Thursday, February 21, 2008
Is Etsy the Next Google?
So let's discuss a topic people seem to be quite interested in.
Is Etsy the next Google?
I think it just might be.
I'll save the reasons for tomorrow - suffice it to say that the amount of value Etsy can potentially unlock is absolutely world-changing. Those of you who've followed bubblegen for a while know it's been my favorite play for a very, very long time.
Just like Goog solved a Very Big Problem, so can Etsy...I'm just not sure the Etsy kru fully sees it yet. But then, neither did Google, from 1997-2002.
For now, fire away and let everyone know what you think.
Guys, if this post makes you angry, take a deep breath, ask someone for a hug, and chill out. There are way (way) more important things to get emotional about.
Here's Kottke, for example, spectacularly missing the point.
Kottke kind of absurdly suggests that there been only three revolutionary companies since 1960 anyways, so comparing Etsy to Google is meaningless. Actually, there have been hundreds of revolutonaries. Starbucks, LVMH, H&M, MySQL...the list is enormous, and the value of the Dow/Nasdaq/etc vs something like the Ghana Stock Exchange Index confirms it.

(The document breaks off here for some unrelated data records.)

Lemma errs_create rounds logger :
  errs (fun e => error_code e ∈
    [SignalMaskingError; DaemonizeProcessFailure; LockAcquireFailure; SignalUnmaskingError])
    (create_enclave_process rounds logger).
Proof.
  assert (forall P rounds ppid, errs P (wait_orphaned rounds ppid)) as Hw.
  { intros P n ppid. induction n; cbn [wait_orphaned]; unfold process_number; errs. }
  unfold create_enclave_process, mask_all, unmask_all, set_mask, process_number, update_logger_id.
  errs; try (apply errs_of_result; intros e; destruct (poisoned _); simpl; intros [= <-]); simpl; set_solver.
Qed.
End Start.

Section Spawn.
Context `{IF : ImageFormat} `{IT : @ImageTools IF} `{KN : Kernel} `{EV : Env}
  `{Serde EnclaveProcessCommandType} `{Serde EnclaveProcessReply} `{Serde unit}
  `{Serde RunEnclavesArgs} `{Serde DescribeEnclavesArgs} `{Serde string}
  `{ToJson EnclaveRunInfo} `{ToJson EnclaveTerminateInfo} `{ToJson EnclaveDescribeInfo} `{ToJson string}.

(** What the parent has done when it goes on with the stream [comm]: the other end
    of the socket pair has been left to the child, and closed. *)
Definition spawned (comm : Z) (evs : log) : Prop :=
  exists fds flags set pid closed,
    comm = hd (-1) fds /\ head pid <> Some 0 /\
    let child_end := hd (-1) (tl fds) in
    evs = [EvSys SysSocketPair (Ok fds); EvSys (SysFcntlGet child_end) flags;
           EvSys (SysFcntlSet child_end (Z.land (number flags) (Z.lnot FD_CLOEXEC))) set;
           EvSys SysFork (Ok pid); EvClose child_end closed].

Lemma syscall_logged c w r w' : syscall c w = (Return r, w') -> w' = grow w [EvSys c r].
Proof. unfold syscall. by intros [= <- <-]. Qed.

Lemma process_number_answer c w n w' :
  process_number c w = (Return (Ok n), w') -> exists r, n = number r /\ w' = grow w [EvSys c r].
Proof. rewrite process_number_run. intros [= <- <-]. eauto. Qed.

Lemma spawn_parent logger rounds w comm w' :
  enclave_proc_spawn logger rounds w = (Return (Ok (Some comm)), w') ->
  exists evs, w' = grow w evs /\ spawned comm evs.
Proof.
  unfold enclave_proc_spawn. intros E.
  apply bind_ok_inv in E as (fds & w1 & E1%map_err_to_ok_inv%syscall_logged & E).
  apply bind_ok_inv in E as (n & w2 & (flags & -> & E2)%process_number_answer & E).
  apply bind_ok_inv in E as (? & w3 & (set & _ & E3)%process_number_answer & E).
  apply bind_ok_inv in E as (pid & w4 & E4%attempt_inv%syscall_logged & E).
  destruct pid as [pid|e].
  2: { apply bind_ok_inv in E as (? & ? & _ & E). by apply bind_ok_inv in E as (? & ? & _ & ?). }
  assert (head pid <> Some 0 /\ exists closed, comm = hd (-1) fds /\
    w' = grow w4 [EvClose (hd (-1) (tl fds)) closed]) as (Hpid & closed & -> & ->).
  { destruct pid as [|[]]; [| by apply bind_ok_inv in E as (? & ? & _ & ?)| |]; (split; [done|]);
      apply bind_ok_inv in E as (closed & w5 & [= _ <-] & [= <- <-]); by eexists. }
  subst. rewrite !grow_grow. eexists. split; [reflexivity|].
  by exists fds, flags, set, pid, closed.
Qed.
End Spawn.

(** ** What starting a process promises *)

(** While the process becomes a daemon it blocks the hang-up signal: a
    successful start blocks SIGHUP, asks for its own ID, daemonizes, looks for
    its parent every 10 ms until that is no longer the process it was before, and
    only then unblocks SIGHUP; the log writer has the ID of the daemon. *)
Theorem daemon_blocks_hangup `{KN : Kernel} rounds logger logger' w w' :
  create_enclave_process rounds logger w = (Return (Ok (Some logger')), w') ->
  exists m pid d waited parent u,
    w' = grow w ([EvSys (SysSigMask true [SIGHUP]) (Ok m); EvSys SysGetPid pid; EvSys SysDaemon (Ok d)] ++
                 waited ++ [EvSys SysGetPpid parent; EvSys (SysSigMask false [SIGHUP]) (Ok u)]) /\
    Forall (looks_for (number pid)) waited /\ number parent <> number pid /\
    poisoned logger = false /\ logger' = mk_mutex false ("enc-xxxxxxx:" +:+ show_u k_process_id)%string.
Proof.
  unfold create_enclave_process, mask_all, unmask_all. intros E.
  apply bind_ok_inv in E as (h & w1 & E1%map_err_ok_inv & E). apply set_mask_run in E1 as (-> & m & ->).
  unfold bind at 1 in E. rewrite process_number_run in E. cbv beta iota in E.
  apply bind_ok_inv in E as (d & w3 & E3%map_err_to_ok_inv & E). unfold syscall in E3. injection E3 as E3 <-.
  apply bind_ok_inv in E as (lg & w4 & [E4 ->]%of_result_inv & E).
  apply bind_ok_inv in E as (b & w5 & (waited & Hw & Hb)%wait_orphaned_run & E).
  destruct b; [|by m_inv]. destruct Hb as (parent & -> & Hn).
  apply bind_ok_inv in E as (h' & w6 & (-> & u & ->)%map_err_ok_inv%set_mask_run & E). m_inv.
  unfold update_logger_id in E4. destruct (poisoned logger); simpl in E4; simplify_eq.
  exists m, (k_sys (w_log w ++ [EvSys (SysSigMask true [SIGHUP]) (Ok m)]) SysGetPid), d, waited, parent, u.
  split_and!; try done. unfold add_event, grow. simpl. cbn in E3. rewrite E3, <- !app_assoc. done.
Qed.

(** C28: The start ends: when the kernel hands the process over to another parent
    by the [n]-th look at the latest, one round more than that is enough, and then
    the start succeeds or fails with one of its four errors; it never panics or
    leaves the process. *)
Theorem daemon_start_ends `{KN : Kernel} n rounds logger w :
  (forall l l', (n <= parent_looks l)%nat -> number (k_sys l SysGetPpid) <> number (k_sys l' SysGetPid)) ->
  (parent_looks (w_log w) <= n < rounds + parent_looks (w_log w))%nat ->
  exists r w', create_enclave_process rounds logger w = (Return r, w') /\
    match r with
    | Ok started => is_Some started
    | Err e => error_code e ∈
        [SignalMaskingError; DaemonizeProcessFailure; LockAcquireFailure; SignalUnmaskingError]
    end.
Proof.
  intros Hgone Hn. destruct (returns_create rounds logger w) as (r & w' & E). exists r, w'. split; [done|].
  destruct r as [started|e]; [|by eapply errs_create].
  unfold create_enclave_process, mask_all, unmask_all in E.
  apply bind_ok_inv in E as (h & w1 & E1%map_err_ok_inv & E). apply set_mask_run in E1 as (-> & m & ->).
  unfold bind at 1 in E. rewrite process_number_run in E. cbv beta iota in E.
  apply bind_ok_inv in E as (d & w3 & E3%map_err_to_ok_inv & E). unfold syscall in E3. injection E3 as E3 <-.
  apply bind_ok_inv in E as (lg & w4 & [E4 ->]%of_result_inv & E).
  unfold bind at 1 in E. match type of E with context [wait_orphaned rounds ?p ?w4] =>
    destruct (wait_orphaned_ends p n rounds w4) as (w5 & Ew) end.
  - intros l Hl. by apply Hgone.
  - simpl. rewrite !parent_looks_app. unfold parent_looks in *. simpl. lia.
  - rewrite Ew in E. m_inv. by eexists.
Qed.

Why so much heat/irrationality? Because I think a lot of you, like Kottke, are either new to bubblegen, and/or aren't actually seriously reading the post.
I'm not telling you Etsy is 100% for sure going to achieve Google's revenues 2 years from now. That's a superficial, not a serious, discussion; that's not what we discuss here.
Rather, I'm pointing out that Etsy has the potential to be as revolutionary as Google in terms of DNA, and that new DNA might just let it solve a Very Big Problem. That's the deeper discussion we are gonna have shortly.
It's economic causes - not finanical outcomes - that we want to discuss.
Thanks for all the comments so far, I think a couple of them have come kind of close.
I'm going to eagerly wait for your thoughts on this one.....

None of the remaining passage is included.